Input data Start Marker

(* ===== verification/SubsState.v ===== *)
(** * SubsState: local subscriptions, broker subscriptions and the trie

    The invariant that ties live subscriptions to the SUBSCRIBEs queued for
    them, to the holders of the broker subscriptions and to the registrations
    in the topic trie. *)

From S2P Require Import Prelude GoLib Errors ClientErrors Buffers Varint Topics Subscribe IdTable Trie Subscriptions SubsLists SubsQueue.

Module SubsState.
Import Subscriptions SubsLists SubsQueue.

(** ** Subscriptions and their SUBSCRIBEs *)

Definition sub_core (a : activeSub) := (s_state a, s_op a, s_filters a).
Definition op_core (o : ctrlOp) := (o_kind o, o_sub o, o_filters o, o_queued o).

Definition link_part (c : client) := (activeSubs c, sub_core <$> h_subs c, op_core <$> h_ops c).

(** [links] in the middle of a step that has taken the operations [E] off the
    queue. *)
Record linked (E : gset Z) (c : client) : Prop := {
  k_active : forall s, s ∈ activeSubs c <-> exists a, h_subs c !! s = Some a /\ live a;
  k_op : forall s a op, h_subs c !! s = Some a -> live a -> s_op a = Some op ->
    exists o, h_ops c !! op = Some o /\ o_kind o = KSubscribe /\ o_sub o = s /\ o_filters o = s_filters a
      /\ (o_queued o = true \/ op ∈ E);
  k_queued : forall op o, h_ops c !! op = Some o -> o_queued o = true \/ op ∈ E -> o_kind o = KSubscribe ->
    exists a, h_subs c !! o_sub o = Some a /\ (live a -> s_op a = Some op);
  k_pending : forall s a, h_subs c !! s = Some a -> s_state a = subPending -> is_Some (s_op a);
  k_filters : forall s a, h_subs c !! s = Some a -> live a -> s_filters a <> [];
}.

Lemma linked_links c : linked ∅ c -> links c.
Proof.
  intros []. split; [done| |].
  - intros s a op Ha Hl Hop. destruct (k_op0 _ _ _ Ha Hl Hop) as (o & Ho & Hk & Hs & Hf & [Hq|Hq]); [by exists o|by apply not_elem_of_empty in Hq].
  - intros op o Ho Hq. apply k_queued0; [done|by left].
Qed.

Lemma fmap_Some_core {A B} (g : A -> B) (m m' : gmap Z A) k a :
  g <$> m' = g <$> m -> m' !! k = Some a -> exists a0, m !! k = Some a0 /\ g a0 = g a.
Proof.
  intros E H. assert (Hk : (g <$> m) !! k = Some (g a)) by by rewrite <- E, lookup_fmap, H. rewrite lookup_fmap in Hk.
  destruct (m !! k) as [a0|]; [|done]. injection Hk as Hk. by exists a0.
Qed.

Lemma linked_frame E c c' : link_part c' = link_part c -> linked E c -> linked E c'.
Proof.
  unfold link_part. intros H. injection H as E1 E2 E3. intros [].
  assert (Hs : forall s a, h_subs c' !! s = Some a -> exists a0, h_subs c !! s = Some a0 /\ sub_core a0 = sub_core a) by (intros s a; by apply fmap_Some_core).
  assert (Ho : forall p o, h_ops c' !! p = Some o -> exists o0, h_ops c !! p = Some o0 /\ op_core o0 = op_core o) by (intros p o; by apply fmap_Some_core).
  symmetry in E2, E3.
  assert (Hs' : forall s a, h_subs c !! s = Some a -> exists a0, h_subs c' !! s = Some a0 /\ sub_core a0 = sub_core a) by (intros s a; by apply fmap_Some_core).
  assert (Ho' : forall p o, h_ops c !! p = Some o -> exists o0, h_ops c' !! p = Some o0 /\ op_core o0 = op_core o) by (intros p o; by apply fmap_Some_core).
  unfold sub_core, op_core, live in *. split.
  - intros s. rewrite E1, k_active0. split; intros (a & Ha & Hl).
    + destruct (Hs' _ _ Ha) as (a0 & H0 & Hc). injection Hc as H1 _ _. exists a0. split; [done|congruence].
    + destruct (Hs _ _ Ha) as (a0 & H0 & Hc). injection Hc as H1 _ _. exists a0. split; [done|congruence].
  - intros s a op Ha Hl Hop. destruct (Hs _ _ Ha) as (a0 & Ha0 & Hc). injection Hc as H1 H2 H3.
    destruct (k_op0 s a0 op) as (o & H4 & H5 & H6 & H7 & H8); [done|unfold live; congruence|congruence|].
    destruct (Ho' _ _ H4) as (o0 & Ho0 & Hoc). injection Hoc as G1 G2 G3 G4. exists o0. repeat split; try congruence.
  - intros op o Ho0 Hq Hk. destruct (Ho _ _ Ho0) as (o1 & Ho1 & Hoc). injection Hoc as G1 G2 G3 G4.
    destruct (k_queued0 op o1) as (a & Ha & Hl); [done|destruct Hq; [left; congruence|by right]|congruence|]. rewrite G2 in Ha.
    destruct (Hs' _ _ Ha) as (a0 & Ha0 & Hc). injection Hc as H1 H2 H3. exists a0. split; [done|]. unfold live in *. rewrite H1, H2. done.
  - intros s a Ha Hp. destruct (Hs _ _ Ha) as (a0 & Ha0 & Hc). injection Hc as H1 H2 H3. rewrite <- H2. apply (k_pending0 s); [done|congruence].
  - intros s a Ha Hp. destruct (Hs _ _ Ha) as (a0 & Ha0 & Hc). injection Hc as H1 H2 H3. rewrite <- H3. apply (k_filters0 s); [done|unfold live; congruence].
Qed.

(** ** One subscription or one operation changes *)

Lemma upd_sub_lookup c s f x : h_subs (upd_sub s f c) !! x = if decide (x = s) then f <$> h_subs c !! s else h_subs c !! x.
Proof. unfold upd_sub. cbn [h_subs update]. destruct (decide (x = s)) as [->|Hne]; [apply lookup_alter_eq|by rewrite lookup_alter_ne by congruence]. Qed.

Lemma upd_op_lookup c op f x : h_ops (upd_op op f c) !! x = if decide (x = op) then f <$> h_ops c !! op else h_ops c !! x.
Proof. unfold upd_op. cbn [h_ops update]. destruct (decide (x = op)) as [->|Hne]; [apply lookup_alter_eq|by rewrite lookup_alter_ne by congruence]. Qed.

Lemma upd_op_links op f c : (forall o, op_core (f o) = op_core o) -> link_part (upd_op op f c) = link_part c.
Proof. intros H. unfold link_part, upd_op. cbn [h_ops h_subs activeSubs update]. by rewrite fmap_alter_same. Qed.

Lemma upd_sub_links s f c : (forall a, sub_core (f a) = sub_core a) -> link_part (upd_sub s f c) = link_part c.
Proof. intros H. unfold link_part, upd_sub. cbn [h_ops h_subs activeSubs update]. by rewrite fmap_alter_same. Qed.

(** A subscription closes. *)
Lemma closed_links E c sub g :
  (forall a, s_state (g a) = subClosed) -> linked E c -> linked E ((upd_sub sub g c) <| activeSubs ::= fun m => m ∖ {[sub]} |>).
Proof.
  intros Hg []. set (c1 := _ <| activeSubs ::= _ |>).
  assert (Hl : forall x, h_subs c1 !! x = if decide (x = sub) then g <$> h_subs c !! sub else h_subs c !! x) by apply upd_sub_lookup.
  assert (Hlive : forall x a, h_subs c1 !! x = Some a -> live a -> x <> sub /\ h_subs c !! x = Some a).
  { intros x a. rewrite Hl. destruct (decide (x = sub)) as [->|]; [|done]. destruct (h_subs c !! sub); [|done]. unfold live. intros [= <-]. by rewrite Hg. }
  split.
  - intros x. change (activeSubs c1) with (activeSubs c ∖ {[sub]}). rewrite elem_of_difference, elem_of_singleton, k_active0. split.
    + intros [(a & Ha & Hla) Hne]. exists a. rewrite Hl, decide_False by done. done.
    + intros (a & Ha & Hla). destruct (Hlive _ _ Ha Hla). eauto.
  - intros x a op Ha Hla. destruct (Hlive _ _ Ha Hla) as [_ Ha']. exact (k_op0 x a op Ha' Hla).
  - intros op o Ho Hq Hk. destruct (k_queued0 op o Ho Hq Hk) as (a & Ha & Hop). rewrite Hl. destruct (decide _) as [E0|]; [|eauto]. rewrite <- E0.
    rewrite Ha. cbn. eexists. split; [done|]. unfold live. by rewrite Hg.
  - intros x a. rewrite Hl. destruct (decide (x = sub)) as [->|]; [|apply k_pending0]. destruct (h_subs c !! sub); [|done]. intros [= <-]. by rewrite Hg.
  - intros x a Ha Hla. destruct (Hlive _ _ Ha Hla) as [_ Ha']. exact (k_filters0 x a Ha' Hla).
Qed.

Input data End Marker

Try it
Restate the data verbatim through the "in the topic trie. *)" line.

The answer
(* ===== verification/SubsState.v ===== *)
(** * SubsState: local subscriptions, broker subscriptions and the trie

    The invariant that ties live subscriptions to the SUBSCRIBEs queued for
    them, to the holders of the broker subscriptions and to the registrations
    in the topic trie. *)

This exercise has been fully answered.